1Comment perçoit-on l’eau dans une région urbaine où sa présence domine ? Comment l’utilise-t-on et y donne-t-on accès ? L’abondance en eau favorise-t-elle un accès équitable des populations à celle-ci ? Le gaspillage de cette ressource est-il plus grand qu’ailleurs ? Quels autres facteurs interviennent dans la manière de gérer l’eau, sa distribution et son évacuation ? Les pages suivantes exposent les circonstances entourant le développement des réseaux de distribution et d’évacuation de l’eau dans la région métropolitaine de Montréal, à partir des dernières décennies du XIXe siècle, au moment où ont été définies les bases du système de gestion publique de l’eau. Le rapport à l’eau de la société montréalaise, et en particulier la manière de gérer cette ressource, de définir la façon d’y accéder, ainsi qu’une bonne partie de ses usages, a été conditionné par les choix posés il y a plus d’un siècle, lorsque la consommation de l’eau amorce une croissance importante, ininterrompue depuis. Sans ignorer la question des contingences techniques qui ont pesé sur les choix adoptés pour assurer la distribution et l’évacuation de l’eau, cet article analyse ce processus sous l’angle des rapports sociopolitiques.
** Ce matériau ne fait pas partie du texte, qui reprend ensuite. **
(** X5.  The YAML file is opened only after the PPA is registered.  When
    opening it raises and nothing before did, the run has by then made
    every step of the plan up to and including the PPA registration; it
    stops there, with no interpreter installed and no guest additions. *)
Theorem missing_yaml_is_found_late (e : executor) (USER_NAME : string) (args : Args) :
  only_load_raises e ->
  (forall h, e h (open_yaml_safe_load "python_versions.yaml") = Raises) ->
  steps (trace e (main USER_NAME args))
    = (optional (clean_up args) (cleanup_block USER_NAME)
       ++ apt_update_block
       ++ git_identity_block
       ++ (vim_setup_block USER_NAME
           ++ optional (testing args) (vim_removal_block USER_NAME))
       ++ toolchain_block
       ++ (virtualenv_block USER_NAME
           ++ optional (testing args) (virtualenv_removal_block USER_NAME))
       ++ ppa_block)%list
  /\ result e (main USER_NAME args) = Raises.
Proof.
  intros He Hload.
  assert (H : exists T, stops e (main USER_NAME args) T
                        /\ steps T = (optional (clean_up args) (cleanup_block USER_NAME)
       ++ apt_update_block
       ++ git_identity_block
       ++ (vim_setup_block USER_NAME
           ++ optional (testing args) (vim_removal_block USER_NAME))
       ++ toolchain_block
       ++ (virtualenv_block USER_NAME
           ++ optional (testing args) (virtualenv_removal_block USER_NAME))
       ++ ppa_block)%list).
  { destruct args as [guest testing_ clean]. cbn [clean_up testing install_guest_edition].
    eexists. split.
    - unfold main. unfold_helpers. cbn [clean_up testing install_guest_edition].
      repeat runs_step.
    - destruct testing_, clean; reflexivity. }
  destruct H as (T & HT & Hsteps).
  unfold trace, result. rewrite (HT []). simpl fst. simpl snd.
  split; [exact Hsteps | reflexivity].
Qed.
(** X22.  Shuffle is not disabled while [doSolve] runs: in every reachable
    state with tiles, a press of Shuffle replaces the state shown and leaves
    [busy] and the rest of the path as they are.  So there is a run in which
    [doSolve] ends, [busy] cleared, with a state shown that is not the
    goal. *)
Theorem shuffle_not_disabled :
  (∀ a rnd,
     app_reachable a → is_Some (tiles a) →
     (∀ k, is_random (rnd k)) →
     app_reachable (doShuffle rnd a) ∧
     state (doShuffle rnd a) = shuffleSolvable rnd ∧
     busy (doShuffle rnd a) = busy a ∧ pending (doShuffle rnd a) = pending a) ∧
  ∃ a, app_reachable a ∧ busy a = true ∧
       app_reachable (resume a) ∧ busy (resume a) = false ∧
       state (resume a) ≠ GOAL.
Proof.
  split.
  - intros a rnd Hr Ht Hrnd. split_and!; [|done..].
    eapply rtc_r; [exact Hr|]. by apply step_shuffle.
  - exists shuffled_while_solving.
    pose proof app_reachable_shuffled_while_solving as Hr.
    split_and!; [done|done| |done|].
    + eapply rtc_r; [exact Hr|]. by apply step_timer.
    + vm_compute. discriminate.
Qed.
(** * Automated YouTube Studio: scene store, render and publish workflow

    A shallow embedding of the client page (scene factory, scene store
    handlers, publish form, render and submit handlers) and of the
    server route [/api/youtube/upload], with the properties the
    specification states about them. *)

From Stdlib Require Import List ZArith NArith Bool String Ascii Lia.
From Stdlib Require Import DecimalString PrimFloat.
Import ListNotations.

Set Implicit Arguments.

(** ** JavaScript strings

    A JavaScript string is a sequence of UTF-16 code units.  Literals of
    the source are plain ASCII and are written with [lit]. *)
Module Js.

Definition code_unit := N.
Definition jsstring := list code_unit.

Definition lit (s : string) : jsstring :=
  map N_of_ascii (list_ascii_of_string s).

Fixpoint eqb (a b : jsstring) : bool :=
  match a, b with
  | [], [] => true
  | x :: a', y :: b' => N.eqb x y && eqb a' b'
  | _, _ => false
  end.

(** Truthiness of a string value: only the empty string is falsy. *)
Definition truthy (s : jsstring) : bool :=
  match s with [] => false | _ :: _ => true end.

(** [WhiteSpace] and [LineTerminator] code points of ECMAScript, the
    ones [String.prototype.trim] strips. *)
Definition is_space (c : code_unit) : bool :=
  ((9 <=? c) && (c <=? 13) || (c =? 32) || (c =? 160) || (c =? 5760)
   || (8192 <=? c) && (c <=? 8202) || (c =? 8232) || (c =? 8233)
   || (c =? 8239) || (c =? 8287) || (c =? 12288) || (c =? 65279))%N.

Fixpoint trimStart (s : jsstring) : jsstring :=
  match s with
  | [] => []
  | c :: s' => if is_space c then trimStart s' else s
  end.

Definition trimEnd (s : jsstring) : jsstring := rev (trimStart (rev s)).

Definition trim (s : jsstring) : jsstring := trimEnd (trimStart s).
(** C3, amended.  A push identifies the entity by its id alone: the POST
    of [create_host] carries exactly [resource_type], [resource_id],
    [workspace_id] and [metadata], the DELETE of [delete_host] carries the id
    in its URL and no body; neither carries a version. *)
Theorem push_payload (data : value) (id : string) (e : env) (w : world) :
  (remote_calls (events_of (create_host data) e w) = [] \/
   exists j,
     remote_calls (events_of (create_host data) e w)
     = [EvHttp POST (kessel_base e ++ "/api/inventory/v1beta2/resources")
          (Some (VDict j)) 5 (remote e)] /\
     dom j = kessel_resource_keys /\
     j !! "resource_id" = Some (VStr (fresh_uuid e)) /\
     j !! "version" = None) /\
  (remote_calls (events_of (delete_host id) e w) = [] \/
   remote_calls (events_of (delete_host id) e w)
   = [EvHttp DELETE
        (kessel_base e ++ "/api/inventory/v1/resources/hbi/host/" ++ id)
        None 5 (remote e)]).
Proof.
  split; [| apply delete_host_calls].
  destruct (create_host_calls data e w) as [H|(ws & dn & cf & H)];
    [left; exact H | right].
  eexists. split; [exact H|]. split; [apply kessel_resource_dom|].
  split.
  - unfold kessel_resource.
    rewrite lookup_insert_ne by discriminate. apply lookup_insert_eq.
  - apply not_elem_of_dom. rewrite kessel_resource_dom.
    unfold kessel_resource_keys.
    rewrite !elem_of_union, !elem_of_singleton. intuition discriminate.
Qed.

(** ** Handlers that never call out *)

Section Emits.

Context (P : event -> Prop).
Hypothesis local_ok : forall ev, is_remote_call ev = false -> P ev.

Lemma emits_ret {A} (a : A) : emits P (ret a).
Proof.
  intros e w. exists []. rewrite app_nil_r. split; [reflexivity | constructor].
Qed.

Lemma emits_raise {A} (x : exn) : emits P (@raise A x).
Proof.
  intros e w. exists []. rewrite app_nil_r. split; [reflexivity | constructor].
Qed.

Lemma emits_lift {A} (r : exn + A) : emits P (lift r).
Proof. destruct r; [apply emits_raise | apply emits_ret]. Qed.

Lemma emits_ask : emits P ask.
Proof.
  intros e w. exists []. rewrite app_nil_r. split; [reflexivity | constructor].
Qed.

Lemma emits_guard (o : option exn) : emits P (guard_exn o).
Proof. destruct o; [apply emits_raise | apply emits_ret]. Qed.

Lemma emits_emit (ev : event) : is_remote_call ev = false -> emits P (emit ev).
Proof.
  intros Hev e w. exists [ev]. split; [reflexivity|].
  constructor; [auto | constructor].
Qed.

Lemma emits_bind {A B} (m : M A) (k : A -> M B) :
  emits P m -> (forall a, emits P (k a)) -> emits P (bind m k).
Proof.
  intros Hm Hk e w. unfold bind.
  destruct (Hm e w) as (n1 & H1 & F1).
  destruct (m e w) as [[x|a] w1]; cbn [snd] in *.
  - exists n1. auto.
  - destruct (Hk a e w1) as (n2 & H2 & F2).
    exists (n1 ++ n2)%list. rewrite H2, H1, app_assoc.
    split; [reflexivity | by apply Forall_app].
Qed.

Lemma emits_try_except {A} (body : M A) (catch : exn -> bool)
    (handler : exn -> M A) :
  emits P body -> (forall x, emits P (handler x)) ->
  emits P (try_except body catch handler).
Proof.
  intros Hb Hh e w. unfold try_except.
  destruct (Hb e w) as (n1 & H1 & F1).
  destruct (body e w) as [[x|a] w1]; cbn [snd] in *.
  - destruct (catch x).
    + destruct (Hh x e w1) as (n2 & H2 & F2).
      exists (n1 ++ n2)%list. rewrite H2, H1, app_assoc.
      split; [reflexivity | by apply Forall_app].
    + exists n1. auto.
  - exists n1. auto.
Qed.

Lemma emits_uuid4 : emits P uuid4.
Proof. apply emits_bind; [apply emits_ask | intros; apply emits_ret]. Qed.

Lemma emits_datetime_now : emits P datetime_now.
Proof.
  intros e w. exists []. rewrite app_nil_r. split; [reflexivity | constructor].
Qed.

Lemma emits_get_db_connection : emits P get_db_connection.
Proof.
  apply emits_bind; [apply emits_ask | intros e0].
  apply emits_bind; [apply emits_guard | intros _].
  apply emits_bind; [by apply emits_emit | intros _].
  intros e w. exists []. rewrite app_nil_r. split; [reflexivity | constructor].
Qed.

Lemma emits_execute (conn : connection) (s : stmt) : emits P (execute conn s).
Proof.
  apply emits_bind; [apply emits_ask | intros e0].
  apply emits_bind; [apply emits_guard | intros _].
  apply emits_bind; [by apply emits_emit | intros _].
  apply emits_ret.
Qed.

Lemma emits_fetchone (cur : cursor) : emits P (fetchone cur).
Proof.
  unfold fetchone. destruct (rows cur); [apply emits_raise | apply emits_ret].
Qed.

Lemma emits_commit (conn : connection) : emits P (commit conn).
Proof.
  apply emits_bind; [apply emits_ask | intros e0].
  apply emits_bind; [apply emits_guard | intros _].
  apply emits_bind; [| intros _; by apply emits_emit].
  intros e w. exists []. rewrite app_nil_r. split; [reflexivity | constructor].
Qed.

Lemma emits_cur_close : emits P cur_close.
Proof.
  apply emits_bind; [apply emits_ask | intros e0].
  apply emits_bind; [apply emits_guard | intros _; by apply emits_emit].
Qed.

Lemma emits_conn_close : emits P conn_close.
Proof.
  apply emits_bind; [apply emits_ask | intros e0].
  apply emits_bind; [apply emits_guard | intros _; by apply emits_emit].
Qed.

Lemma emits_log (lvl : level) (tpl : string) (args : list value) :
  emits P (log lvl tpl args).
Proof. by apply emits_emit. Qed.

Lemma emits_collect_update (data : value) (k : string)
    (acc : list (string * value)) :
  emits P (collect_update data k acc).
Proof.
  apply emits_bind; [apply emits_lift | intros present].
  destruct present; [| apply emits_ret].
  apply emits_bind; [apply emits_lift | intros; apply emits_ret].
Qed.

End Emits.

(** Walk down a handler: every call it is built from keeps [emits]. *)
Ltac emits_walk :=
  repeat lazymatch goal with
  | |- emits _ (bind _ _) => apply emits_bind; [| intros ?]
  | |- emits _ (try_except _ _ _) => apply emits_try_except; [| intros ?]
  | |- emits _ (ret _) => apply emits_ret
  | |- emits _ (lift _) => apply emits_lift
  | |- emits _ uuid4 => apply emits_uuid4
  | |- emits _ datetime_now => apply emits_datetime_now
  | |- emits _ get_db_connection => apply emits_get_db_connection
  | |- emits _ (execute _ _) => apply emits_execute
  | |- emits _ (fetchone _) => apply emits_fetchone
  | |- emits _ (commit _) => apply emits_commit
  | |- emits _ cur_close => apply emits_cur_close
  | |- emits _ conn_close => apply emits_conn_close
  | |- emits _ (log _ _ _) => apply emits_log
  | |- emits _ (collect_update _ _ _) => apply emits_collect_update
  | |- emits _ (if ?b then _ else _) => destruct b
  | |- emits _ (match ?x with _ => _ end) => destruct x
  | |- forall _, _ => intros ?
  end; auto.

Lemma emits_no_calls {A} (m : M A) (e : env) (w : world) :
  emits not_remote m -> remote_calls (events_of m e w) = [].
Proof.
  intros Hm. destruct (Hm e w) as (new & Ht & Hnew).
  unfold events_of, new_events. rewrite Ht, drop_app_length. clear Ht.
  induction Hnew as [|ev evs Hev _ IH]; [reflexivity|].
  unfold remote_calls in *. cbn [List.filter]. rewrite Hev. exact IH.
Qed.

Lemma update_host_quiet id data : emits not_remote (update_host id data).
Proof. unfold update_host. emits_walk. Qed.

Lemma create_host_group_quiet data : emits not_remote (create_host_group data).
Proof. unfold create_host_group. emits_walk. Qed.

Lemma create_workspace_quiet data : emits not_remote (create_workspace data).
Proof. unfold create_workspace. emits_walk. Qed.

Lemma delete_workspace_quiet id : emits not_remote (delete_workspace id).
Proof. unfold delete_workspace. emits_walk. Qed.

Lemma create_role_quiet data : emits not_remote (create_role data).
Proof. unfold create_role. emits_walk. Qed.

Lemma logs_not_remote (l : list event) :
  forallb is_log l = true -> remote_calls l = [].
Proof.
  induction l as [|ev l IH]; [reflexivity|].
  cbn [forallb]. intros [Hev Hl]%andb_true_iff.
  unfold remote_calls in *. cbn [List.filter].
  destruct ev; try discriminate Hev. auto.
Qed.
(** [d[k] = v]: the value is replaced in place when the key exists and the
    pair is appended otherwise. *)
Fixpoint dict_set {V} (d : dict V) (k : str) (v : V) : dict V :=
  match d with
  | [] => [(k, v)]
  | (k', v') :: r =>
    if str_eqb k' k then (k', v) :: r else (k', v') :: dict_set r k v
  end.

(** The keys of a JSON object, in order. *)
Definition json_keys (j : json) : list str :=
  match j with
  | JObj f => map fst f
  | _ => []
  end.

(** [l[:c]] for an [int] [c]: a negative bound counts from the end. *)
Definition slice_to {A} (l : list A) (c : Z) : list A :=
  if (c <? 0)%Z
  then firstn (List.length l - Z.to_nat (- c)) l
  else firstn (Z.to_nat c) l.

(** [l[:v]] for any argument value: [None] keeps the whole list, a [bool]
    is an [int], a [str] is no index. *)
Definition py_slice_to {A} (l : list A) (v : pyval) : res (list A) :=
  match v with
  | VNone => Ok l
  | VBool b => Ok (slice_to l (if b then 1 else 0)%Z)
  | VInt z => Ok (slice_to l z)
  | VStr _ =>
    Raise (Exn (lit "TypeError")
      (lit "slice indices must be integers or None or have an __index__ method"))
  end.

End Value.

Export Value.

(** ** Messages of the Gmail API *)

Module Gmail.

Record header := Header { h_name : str; h_value : str }.

(** A MIME part ([payload] and every element of a [parts] list).  A field
    the code reads with [in] or [.get] is optional; [mimeType] and [body]
    are read with [[]] and always sent by the API.  [body_data] is
    [body['data']]. *)
#[local] Unset Elimination Schemes.
Inductive part :=
| Part (mimeType : str) (headers : option (list header))
       (body_data : option str) (parts : option (list part)).
#[local] Set Elimination Schemes.

Definition mimeType (p : part) : str :=
  match p with Part mt _ _ _ => mt end.
Definition headers (p : part) : option (list header) :=
  match p with Part _ hs _ _ => hs end.
Definition body_data (p : part) : option str :=
  match p with Part _ _ d _ => d end.
Definition parts (p : part) : option (list part) :=
  match p with Part _ _ _ ps => ps end.

(** The answer of [users().messages().get(...)]: ['payload'] and
    ['threadId'] are read with [[]], ['snippet'] and ['labelIds'] with
    [.get]. *)
Record message := Message
  { payload : part;
    threadId : str;
    snippet : option str;
    labelIds : option (list str) }.

(** A request sent to the remote API. *)
Inductive request :=
| ReqList (q : option pyval) (maxResults : pyval)
| ReqGet (id : pyval).

(** The handle [build('gmail', 'v1', ...)] returns, reduced to the two
    calls the server makes.  [messages_list q maxResults] is
    [users().messages().list(userId='me', q=q, maxResults=maxResults)
    .execute()], answered with the [id] of each entry of ['messages'], or
    [None] when the answer has no such key; [messages_get id] is
    [users().messages().get(userId='me', id=id).execute()]. *)
Record Service := MkService
  { messages_list : option pyval -> pyval -> res (option (list str));
    messages_get : pyval -> res message }.

End Gmail.

Export Gmail.

(** ** MIME body extraction *)

Module Mime.

Local Open Scope res_scope.

Definition text_plain : str := lit "text/plain".

(** [base64.urlsafe_b64decode(data).decode('utf-8')] *)
Definition decode_data (data : str) : res str :=
  b <- urlsafe_b64decode data ;; decode_utf8 b.

(** The [for] loop of [_extract_body] over [payload['parts']], with
    [extract] for the recursive call; its value is [body] when the loop is
    left, by [break] or at the end of the list. *)
Fixpoint scan_parts (extract : part -> res str) (l : list part) : res str :=
  match l with
  | [] => Ok []
  | p :: rest =>
    if str_eqb (mimeType p) text_plain then
      match body_data p with
      | Some d => decode_data d
      | None => scan_parts extract rest
      end
    else
      match parts p with
      | Some _ =>
        body <- extract p ;;
        if truthy body then Ok body else scan_parts extract rest
      | None => scan_parts extract rest
      end
  end.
2D’une superficie d’environ 500 km2, l’île de Montréal est divisée en son centre en deux parties, de taille à peu près égale, suivant la ligne de partage des eaux. Du côté du versant sud [1], les eaux de surface se dirigent vers le fleuve Saint-Laurent. Dans la partie correspondant au versant nord, les eaux s’écoulent du côté de la rivière des Prairies. Dans cet article, nous examinons le versant sud de l’île de Montréal à partir des cas de Montréal, principale ville sur l’île, et de deux villes de banlieue situées aux extrémités de celle-ci (figure 1) : l’une à l’ouest, Pointe-Claire, plutôt résidentielle et cossue; l’autre à l’est, PointeauxTrembles, d’abord résidentielle puis, à partir de la fin des années 1940, industrielle et ouvrière. Contrairement aux autres infrastructures urbaines, les réseaux d’eau sont intimement liés aux spécificités naturelles d’un milieu donné [2]. Bien qu’au XIXe siècle, le choix de la source d’eau potable ait fait l’objet d’un certain débat – par exemple, on a envisagé de la puiser dans les montagnes au nord de la zone urbanisée – l’option du fleuve Saint-Laurent comme principale source d’approvisionnement a rapidement été retenue. Même si elle n’est pas exempte de problèmes, elle est apparue la plus viable, notamment en raison de sa proximité, de sa qualité et de son abondance [3]. Examiner l’île de Montréal permet d’appréhender la question de l’eau en tenant compte à la fois des réseaux urbains mais aussi des problèmes qui se posent en amont (l’approvisionnement) comme en aval (les rejets) de ceux-ci [4]. L’article souhaite ainsi mettre en lumière certains des enjeux environnementaux soulevés par la gestion de l’eau.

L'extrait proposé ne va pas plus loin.